Fassen wir zusammen:
Mir scheint die Datenlage mit zwei Hypothesen nicht kompatibel zu sein: Sie stützt nicht die Aussage, dass Homöopathie immer als Placebo anzusehen ist. Sie stützt aber auch nicht die Aussage, dass Homöopathie ein klassisch-pharmakologisches Signal ist, wie das die meisten Befürworter der Homöopathie meinen und was die Kritiker der Homöopathie voraussetzen, wenn sie die Homöopathie kritisieren.

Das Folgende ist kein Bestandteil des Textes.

(** * Yard positional model and multi-queue planning engine (YMS)

    A shallow embedding of the pure logic of the yard-management front end:

    - the position decoders ([parsePosition] of PlanningTab.tsx, [getRowIndex]
      and [getTier] of the layout tab),
    - the whole-block grid builder with its collision resolver
      ([quadraViewData] of PlanningTab.tsx),
    - the bay orderings of the two spatial views,
    - the planning handlers [handleDrop], [handleRemoveFromPlan] and
      [handleClearPlan] over the stock pool and the three stacker queues,
    - the ETA computation [getEstimatedTime],
    - the dashboard aggregations [serviceStats] and [quadraStats].

    Modelling conventions.  A JavaScript string is a [string] of 8-bit
    characters read as UTF-16 code units below 256; the case functions are
    those of the code on ASCII text, and statements about case are made for
    ASCII text.  A JavaScript number holding an integer is a [Z]; [NaN]
    results of [parseInt] and [charCodeAt] are [None]; the arithmetic of the
    estimate, whose results need not be integers, is the arithmetic of
    doubles ([Double]).  A [Date] is its time value (for the dashboard, in
    milliseconds); a schedule item holds a valid date or none, and the
    numbers of an Invalid Date appear where the date label is computed
    ([TimeValue]).  React state is threaded
    explicitly: each handler is a function from the state before the event to
    the state after it (the state updates of one handler are applied together
    before the next render). *)

From Stdlib Require Import ZArith QArith Qround Qpower Lia Lqa Bool List Ascii String.
From Stdlib Require Import Permutation Sorted.
From stdpp Require Import base list strings gmap pretty.
(** Warnings only: the export is allowed.  A slot of 1.5 blocks it. *)
Lemma export_gate_after_validation_witness :
  let t2 := a_task (Some "T2") 4 (Some []) (Some [2]) 1 in
  let e := {| clients := []; workers := [rust_worker]; tasks := [t2] |} in
  let e' := {| clients := []; workers := [odd_worker]; tasks := [] |} in
  (∃ errs w',
     validate sample_random sample_JSON [] [rust_worker] [t2] fresh
       = (Normal errs, w')
     ∧ errs = [phase_saturation 2 4 1]
     ∧ ExportPanel.canExport
         (DataContext.dataReducer sample_store
            (DataContext.SET_VALIDATION_ERRORS errs)) = true
     ∧ breaks_no_error_rule sample_JSON e)
  ∧ (∃ errs w',
       validate sample_random sample_JSON [] [odd_worker] [] fresh
         = (Normal errs, w')
       ∧ ExportPanel.canExport
           (DataContext.dataReducer sample_store
              (DataContext.SET_VALIDATION_ERRORS errs)) = false
       ∧ ¬ breaks_no_error_rule sample_JSON e').
Proof.
  intros t2 e e'. split.
  - eexists _, _. split; [vm_compute; reflexivity|]. split; [reflexivity|].
    split; [reflexivity|].
    apply (export_gate_after_validation sample_random sample_JSON
             [] [rust_worker] [t2] fresh _ _ sample_store eq_refl).
    reflexivity.
  - eexists _, _. split; [vm_compute; reflexivity|]. split; [reflexivity|].
    intros Hrule.
    apply (export_gate_after_validation sample_random sample_JSON
             [] [odd_worker] [] fresh _ _ sample_store eq_refl) in Hrule.
    vm_compute in Hrule. discriminate Hrule.
Defined.
(** X10.  Generation gives the same result on the tree it left as on the
    Program it was given: a second map_program on that tree returns the
    same text and leaves the tree unchanged. *)
Theorem generation_is_idempotent :
  forall program program' text,
    map_program program = Return (program', text) ->
    map_program program' = Return (program', text).
Proof.
  intros program program' text H.
  destruct (map_program_inversion _ _ _ H) as (fls & lines & E & Hp & _).
  rewrite Hp at 1. rewrite (map_flows_result _ _ _ _ E).
  unfold map_program, map_program_run, bind in *.
  cbn [flows]. now rewrite map_flows_after_generation.
Qed.

(** ** The first statement that fails *)

Definition lowers_alone (stmt : Statement) : Prop :=
  exists r, outcome_of (map_statement stmt new_context) = Return r.

Lemma statement_raises_anywhere stmt c1 c2 e :
  outcome_of (map_statement stmt c1) = Raise e ->
  outcome_of (map_statement stmt c2) = Raise e.
Proof.
  intros H. pose proof (alike_map_statement stmt c1 c2) as A.
  rewrite H in A. unfold same_fate in A.
  destruct (outcome_of (map_statement stmt c2)); [contradiction|congruence].
Qed.

Lemma statement_returns_anywhere stmt c1 c2 r :
  outcome_of (map_statement stmt c1) = Return r ->
  exists r', outcome_of (map_statement stmt c2) = Return r'.
Proof.
  intros H. pose proof (alike_map_statement stmt c1 c2) as A.
  rewrite H in A. unfold same_fate in A.
  destruct (outcome_of (map_statement stmt c2)); [eauto|contradiction].
Qed.

Lemma map_lines_error stmts : forall ctx e,
  outcome_of (map_lines stmts ctx) = Raise e <->
  exists good bad rest,
    stmts = (good ++ bad :: rest)%list
    /\ Forall lowers_alone good
    /\ outcome_of (map_statement bad new_context) = Raise e.
Proof.
  induction stmts as [|stmt rest IH]; intros ctx e.
  - split; [discriminate|]. intros (good & bad & r & H & _).
    now destruct good.
  - cbn [map_lines]. unfold bind.
    destruct (map_statement stmt ctx) as [[c0 cx0] [[s0 n0]|e0]] eqn:E0.
    + assert (Hret : outcome_of (map_statement stmt ctx) = Return (s0, n0))
        by now rewrite E0.
      specialize (IH cx0 e).
      destruct (map_lines rest cx0) as [[c1 cx1] [[l1 n1]|e1]] eqn:E1.
      * split; [discriminate|].
        intros (good & bad & r & H & Hg & Hb).
        destruct good as [|g good]; cbn in H; injection H as -> ->.
        -- rewrite (statement_raises_anywhere _ _ ctx _ Hb) in Hret.
           discriminate.
        -- assert (Raise e = Return (l1, n1)); [|discriminate].
           symmetry. apply IH. exists good, bad, r.
           split; [reflexivity|]. split; [now inversion Hg | exact Hb].
      * cbn. split.
        -- intros E. injection E as ->.
           destruct (proj1 IH eq_refl) as (good & bad & r & -> & Hg & Hb).
           exists (stmt :: good), bad, r. split; [reflexivity|].
           split; [|exact Hb]. constructor; [|exact Hg].
           apply (statement_returns_anywhere _ _ new_context _ Hret).
        -- intros (good & bad & r & H & Hg & Hb).
           destruct good as [|g good]; cbn in H; injection H as -> ->.
           ++ rewrite (statement_raises_anywhere _ _ ctx _ Hb) in Hret.
              discriminate.
           ++ apply IH. exists good, bad, r.
              split; [reflexivity|]. split; [now inversion Hg | exact Hb].
    + assert (Hr : outcome_of (map_statement stmt ctx) = Raise e0)
        by now rewrite E0.
      cbn. split.
      * intros E. injection E as ->. exists [], stmt, rest.
        split; [reflexivity|]. split; [constructor|].
        apply (statement_raises_anywhere _ _ _ _ Hr).
      * intros (good & bad & r & H & Hg & Hb).
        destruct good as [|g good]; cbn in H; injection H as -> ->.
        -- rewrite (statement_raises_anywhere _ _ ctx _ Hb) in Hr.
           congruence.
        -- inversion Hg as [|? ? [r0 Hr0] ?]; subst.
           rewrite (statement_raises_anywhere _ _ new_context _ Hr) in Hr0.
           discriminate.
Qed.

Homöopathie scheint, zumindest manchmal und mit einer gewissen Systematik, Effekte auszulösen, die man von einer völlig unspezifischen Intervention nicht erwarten würde. Wie sie das tut ist völlig unklar. Vielleicht verbirgt sich dahinter ein kluger Trick, um Selbstheilreaktionen im Organismus auszulösen. Falls dem so wäre, dann wäre es von größter Bedeutung herauszufinden, wie sie das tut. Denn warum sehen wir solche Effekte dann nicht in anderen Therapien? Oder: wie könnten wir andere Therapien so gestalten, dass sie ebenfalls solche Selbstheileffekte auslösen? Das ist eigentlich die Gretchenfrage, die sich aus der Homöopathie ergibt. In der Zwischenzeit scheint die Homöopathie ein probates Mittel zu sein, solche Selbstheileffekte auszulösen.